“A man made of construction paper / flips and tumbles on the breeze.” That’s Aviv Rubinstien’s self-portrait halfway through “Tympanis,” and it’s the line that makes the song more interesting than a standard cheating narrative. The narrator isn’t looking for absolution. He’s just watching himself from the outside and finding exactly what he expected.

The setup is a domestic confrontation delivered as a Queens of the Stone Age-inflected punk track, four-on-the-floor drums hitting like accusations while the guitars grind underneath. Jack Shirley’s production at The Atomic Garden keeps the energy live and physical, which suits a song about a body caught doing what bodies do when they’re being dishonest. The chorus arrives as the partner’s voice replaying in the narrator’s head: “your hair smells like the ocean, baby / where did you go yesterday?” It’s not accusatory in tone so much as precise, the kind of question that already has its answer.

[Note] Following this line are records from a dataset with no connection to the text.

(** * A shallow embedding of parts of TSDuck (libtsduck and tsplugins)

    Bytes are integers in [0, 256); a [ByteBlock] is a list of bytes. *)

From Stdlib Require Import String Ascii ZArith List Lia Bool.
Import ListNotations.
Open Scope Z_scope.
Set Warnings "-abstract-large-number".

(* ------------------------------------------------------------------------ *)
(** ** Common definitions *)

Definition ByteBlock := list Z.

(** Truncation to [uint8_t]. *)
Definition u8 (z : Z) : Z := z mod 256.

Definition is_byte (z : Z) : Prop := 0 <= z < 256.

(** [GetUInt16] and [GetUInt32]: big-endian reads (missing bytes read as 0). *)
Definition GetUInt16 (b : ByteBlock) : Z :=
  nth 0 b 0 * 256 + nth 1 b 0.

Definition GetUInt32 (b : ByteBlock) : Z :=
  ((nth 0 b 0 * 256 + nth 1 b 0) * 256 + nth 2 b 0) * 256 + nth 3 b 0.

(** [PutUInt16] and [PutUInt32]: big-endian writes. *)
Definition PutUInt16 (v : Z) : ByteBlock :=
  [u8 (Z.shiftr v 8); u8 v].

Definition PutUInt32 (v : Z) : ByteBlock :=
  [u8 (Z.shiftr v 24); u8 (Z.shiftr v 16); u8 (Z.shiftr v 8); u8 v].

Definition DID_PRIV_DATA_SPECIF : Z := 95.  (* 0x5F *)
Definition DID_AC3 : Z := 106.              (* 0x6A *)

(* ------------------------------------------------------------------------ *)
(** ** [ts::Descriptor] (tsDescriptor.cpp) *)

Module Descriptor.

(** A descriptor holds a (shared) pointer to a byte block, possibly null. *)
Record Descriptor := mkDescriptor { _data : option ByteBlock }.

(** The size check shared by the constructors:
    [size >= 2 && size < 258 && addr[1] == size - 2]. *)
Definition size_check (addr : ByteBlock) (size : Z) : bool :=
  (2 <=? size) && (size <? 258) && (nth 1 addr 0 =? size - 2).

(** [Descriptor(const void* addr, size_t size)]: the first [size] bytes of
    [addr] are copied when the check succeeds. *)
Definition from_raw (addr : ByteBlock) (size : nat) : Descriptor :=
  mkDescriptor (if size_check addr (Z.of_nat size)
                then Some (firstn size addr) else None).

(** [Descriptor(const ByteBlock& bb)]. *)
Definition from_bytes (bb : ByteBlock) : Descriptor :=
  mkDescriptor (if size_check bb (Z.of_nat (length bb)) then Some bb else None).

Inductive CopyShare := SHARE | COPY.

(** [Descriptor(const ByteBlockPtr& bbp, CopyShare mode)]; [None] is a null
    pointer. Copy and share give the same contents. *)
Definition from_ptr (bbp : option ByteBlock) (mode : CopyShare) : Descriptor :=
  match bbp with
  | Some bb =>
      if size_check bb (Z.of_nat (length bb)) then
        match mode with
        | SHARE => mkDescriptor (Some bb)
        | COPY => mkDescriptor (Some bb)
        end
      else mkDescriptor None
  | None => mkDescriptor None
  end.

(** Modelled from the spec: [isValid()], [tag()], [payload()] and
    [payloadSize()] (declared in tsDescriptor.h, not in the sources). A
    descriptor is valid when it holds a byte block, which is
    [tag | length | payload]. *)
Definition isValid (d : Descriptor) : bool :=
  match _data d with Some _ => true | None => false end.

Definition tag (d : Descriptor) : Z :=
  match _data d with Some bb => nth 0 bb 0 | None => 0 end.

Definition payload (d : Descriptor) : ByteBlock :=
  match _data d with Some bb => skipn 2 bb | None => [] end.

Definition payloadSize (d : Descriptor) : Z := Z.of_nat (length (payload d)).

End Descriptor.

(* ------------------------------------------------------------------------ *)
(** ** [ts::AC3Descriptor] (tsAC3Descriptor.cpp) *)

Module AC3.
Import Descriptor.

Record AC3Descriptor := mkAC3 {
  _is_valid : bool;
  component_type : option Z;   (* Variable<uint8_t> *)
  bsid : option Z;
  mainid : option Z;
  asvc : option Z;
  additional_info : ByteBlock
}.

Definition set (v : option Z) : bool :=
  match v with Some _ => true | None => false end.

(** [appendUInt8 (v.value())] when [v.set()]. *)
Definition append_opt (v : option Z) : ByteBlock :=
  match v with Some x => [u8 x] | None => [] end.

(** [AC3Descriptor::serialize]. *)
Definition serialize (a : AC3Descriptor) : Descriptor :=
  let flags := Z.lor (Z.lor (Z.lor (if set (component_type a) then 128 else 0)
                                   (if set (bsid a) then 64 else 0))
                            (if set (mainid a) then 32 else 0))
                     (if set (asvc a) then 16 else 0) in
  (* ByteBlock bbp(2), then appends *)
  let bb0 := [0; 0] ++ [u8 flags] ++ append_opt (component_type a)
               ++ append_opt (bsid a) ++ append_opt (mainid a)
               ++ append_opt (asvc a) ++ additional_info a in
  (* bbp[0] = _tag; bbp[1] = uint8_t(bbp->size() - 2) *)
  let bb := DID_AC3 :: u8 (Z.of_nat (length bb0) - 2) :: skipn 2 bb0 in
  from_ptr (Some bb) SHARE.

(** One optional field read: [if ((flags & mask) != 0 && size >= 1)]. *)
Definition read_opt (flags mask : Z) (data : ByteBlock) : option Z * ByteBlock :=
  if negb (Z.land flags mask =? 0) then
    match data with
    | x :: rest => (Some x, rest)
    | [] => (None, [])
    end
  else (None, data).

(** [AC3Descriptor::deserialize]. *)
Definition deserialize (desc : Descriptor) : AC3Descriptor :=
  let valid := isValid desc && (tag desc =? DID_AC3) && (1 <=? payloadSize desc) in
  if valid then
    match payload desc with
    | flags :: data0 =>
        let (ct, data1) := read_opt flags 128 data0 in
        let (bs, data2) := read_opt flags 64 data1 in
        let (mi, data3) := read_opt flags 32 data2 in
        let (av, data4) := read_opt flags 16 data3 in
        mkAC3 true ct bs mi av data4
    | [] => mkAC3 true None None None None []
    end
  else mkAC3 false None None None None [].

(** Number of optional bytes announced by a flags byte. *)
Definition announced (flags : Z) : nat :=
  length (filter (fun m => negb (Z.land flags m =? 0)) [128; 64; 32; 16]).

(** A well-formed binary AC3_descriptor: tag 0x6A, a length byte equal to
    the payload size, a flags byte whose reserved low nibble is zero, and
    one optional byte present for each flag bit set. *)
Definition well_formed (b : ByteBlock) : Prop :=
  Forall is_byte b /\
  exists len flags rest,
    b = DID_AC3 :: len :: flags :: rest /\
    len = Z.of_nat (length (flags :: rest)) /\
    len <= 255 /\
    Z.land flags 15 = 0 /\
    (announced flags <= length rest)%nat.

End AC3.


(* ------------------------------------------------------------------------ *)
(** ** Structured (XML) form of the AC-3 descriptor *)

Module XMLModel.

(** An XML element as seen by [fromXML]: its name, its attributes and its
    hexadecimal text children (already decoded to bytes). *)
Record Element := mkElement {
  el_name : string;
  el_attributes : list (string * string);
  el_hexa_children : list (string * ByteBlock)
}.

Fixpoint lookup {A} (k : string) (l : list (string * A)) : option A :=
  match l with
  | [] => None
  | (k', v) :: r => if String.eqb k k' then Some v else lookup k r
  end.

(** [ToIntegerDigit] (tsToInteger.cpp). *)
Definition ToIntegerDigit (c : ascii) (base defaultValue : Z) : Z :=
  let n := Z.of_nat (nat_of_ascii c) in
  let digit :=
    if (48 <=? n) && (n <=? 57) then n - 48            (* '0'..'9' *)
    else if (97 <=? n) && (n <=? 122) then 10 + n - 97  (* 'a'..'z' *)
    else if (65 <=? n) && (n <=? 90) then 10 + n - 65   (* 'A'..'Z' *)
    else -1 in
  if (0 <=? digit) && (digit <? base) then digit else defaultValue.

Fixpoint digits_value (base acc : Z) (cs : list ascii) : option Z :=
  match cs with
  | [] => Some acc
  | c :: r =>
      let d := ToIntegerDigit c base (-1) in
      if d <? 0 then None else digits_value base (acc * base + d) r
  end.

(** Modelled from the spec: [ToInteger] (tsToInteger.h, not in the sources).
    "Integer attributes accept decimal or hexadecimal forms" ([0xNN]). *)
Definition ToInteger (s : string) : option Z :=
  match list_ascii_of_string s with
  | c0 :: c1 :: (_ :: _) as ds =>
      if Ascii.eqb c0 "0"%char && (Ascii.eqb c1 "x"%char || Ascii.eqb c1 "X"%char)
      then digits_value 16 0 ds
      else digits_value 10 0 (c0 :: c1 :: ds)
  | [] => None
  | cs => digits_value 10 0 cs
  end.

(** Modelled from the spec: [XML::getOptionalIntAttribute] for a
    [Variable<uint8_t>] (tsXML.cpp, not in the sources). An absent attribute
    leaves the field unset; a present one must be an integer in the range of
    the field. [None] is a failure. *)
Definition getOptionalIntAttribute (e : Element) (name : string) : option (option Z) :=
  match lookup name (el_attributes e) with
  | None => Some None
  | Some v =>
      match ToInteger v with
      | Some n => if (0 <=? n) && (n <=? 255) then Some (Some n) else None
      | None => None
      end
  end.

(** Modelled from the spec: [XML::getHexaTextChild] with an optional child
    and at most [max] bytes. An absent child gives an empty block. *)
Definition getHexaTextChild (e : Element) (name : string) (max : nat) : option ByteBlock :=
  match lookup name (el_hexa_children e) with
  | None => Some []
  | Some b => if (length b <=? max)%nat then Some b else None
  end.

(** Modelled from the spec: [checkXMLName], the element is named after the
    descriptor. *)
Definition checkXMLName (xml_name : string) (e : Element) : bool :=
  String.eqb (el_name e) xml_name.

Definition MAX_DESCRIPTOR_SIZE : nat := 257.

(** [AC3Descriptor()]: the default constructor. *)
Definition AC3_default : AC3.AC3Descriptor :=
  AC3.mkAC3 true None None None None [].

(** [AC3Descriptor::fromXML]: the conjunction is evaluated left to right and
    stops at the first failure. *)
Definition AC3_fromXML (a : AC3.AC3Descriptor) (e : Element) : AC3.AC3Descriptor :=
  let invalid := AC3.mkAC3 false (AC3.component_type a) (AC3.bsid a)
                   (AC3.mainid a) (AC3.asvc a) (AC3.additional_info a) in
  if negb (checkXMLName "AC3_descriptor" e) then invalid else
  match getOptionalIntAttribute e "component_type",
        getOptionalIntAttribute e "bsid",
        getOptionalIntAttribute e "mainid",
        getOptionalIntAttribute e "asvc",
        getHexaTextChild e "additional_info" (MAX_DESCRIPTOR_SIZE - 8) with
  | Some ct, Some bs, Some mi, Some av, Some ai => AC3.mkAC3 true ct bs mi av ai
  | _, _, _, _, _ => invalid
  end.

End XMLModel.

(* ------------------------------------------------------------------------ *)
(** ** [ts::DescriptorList] (tsDescriptorList.cpp) *)

Module DescriptorList.
Import Descriptor.

(** An element of the list: a (non-null) descriptor pointer and the PDS
    associated with it. *)
Record Element := mkElement { desc : Descriptor; pds : Z }.

Definition dummy : Element := mkElement (mkDescriptor None) 0.

(** The PDS value carried by a private_data_specifier_descriptor, as
    computed in [add]. *)
Definition pds_value (d : Descriptor) : Z :=
  if payloadSize d <? 4 then 0 else GetUInt32 (payload d).

(** [DescriptorList::add(const DescriptorPtr&)]. *)
Definition add (l : list Element) (d : Descriptor) : list Element :=
  let p :=
    if tag d =? DID_PRIV_DATA_SPECIF then pds_value d
    else match l with
         | [] => 0
         | _ => pds (last l dummy)
         end in
  l ++ [mkElement d p].

(** [DescriptorList::add(const AbstractDescriptor&)]: the serialised
    descriptor is added when it is valid. *)
Definition add_serialized (l : list Element) (d : Descriptor) : list Element :=
  if isValid d then add l d else l.

(** [PrivateDataSpecifierDescriptor::serialize]. *)
Definition PDS_descriptor (p : Z) : Descriptor :=
  from_raw ([DID_PRIV_DATA_SPECIF; 4] ++ PutUInt32 p) 6.

(** [DescriptorList::addPrivateDataSpecifier]. *)
Definition addPrivateDataSpecifier (l : list Element) (p : Z) : list Element :=
  if negb (p =? 0) && (match l with [] => true | _ => negb (pds (last l dummy) =? p) end)
  then add_serialized l (PDS_descriptor p)
  else l.

(** [DescriptorList::add(const void* data, size_t size)]; [fuel] bounds the
    number of iterations, each of which consumes at least two bytes. *)
Fixpoint add_memory (fuel : nat) (l : list Element) (data : ByteBlock) : list Element :=
  match fuel with
  | O => l
  | S f =>
      if (2 <=? length data)%nat then
        let len := Z.to_nat (nth 1 data 0 + 2) in
        if (len <=? length data)%nat
        then add_memory f (add l (from_raw data len)) (skipn len data)
        else l
      else l
  end.

(** [_list.erase(_list.begin() + n)]. *)
Fixpoint erase (n : nat) (l : list Element) : list Element :=
  match n, l with
  | _, [] => []
  | O, _ :: r => r
  | S m, e :: r => e :: erase m r
  end.

(** The search loop of [prepareRemovePDS] over the elements following the
    private_data_specifier_descriptor: [None] when a private descriptor
    (tag >= 0x80) comes first, otherwise [Some k] where [k] is the number of
    elements before the next private_data_specifier_descriptor (or the end). *)
Fixpoint search_end (rest : list Element) : option nat :=
  match rest with
  | [] => Some O
  | e :: r =>
      if 128 <=? tag (desc e) then None
      else if tag (desc e) =? DID_PRIV_DATA_SPECIF then Some O
      else option_map S (search_end r)
  end.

The verse where the narrator explicitly refuses the sympathy play is where the song gets genuinely uncomfortable: “I deserve no sympathy / won’t delude myself into feeling / any wrong’s been done to me / that I am more than just a villain.” Rubinstien doesn’t soften what follows, and the construction paper image lands as a clinical self-assessment rather than anything resembling remorse.
The tympani metaphor that opens and closes the song belongs to the wronged party, thunder rolling across a foreign shore. She’s the one with the weather behind her. He’s the one writing apologies with perfect timing and hoping they land like a fear of flying: a confession that he knows they won’t.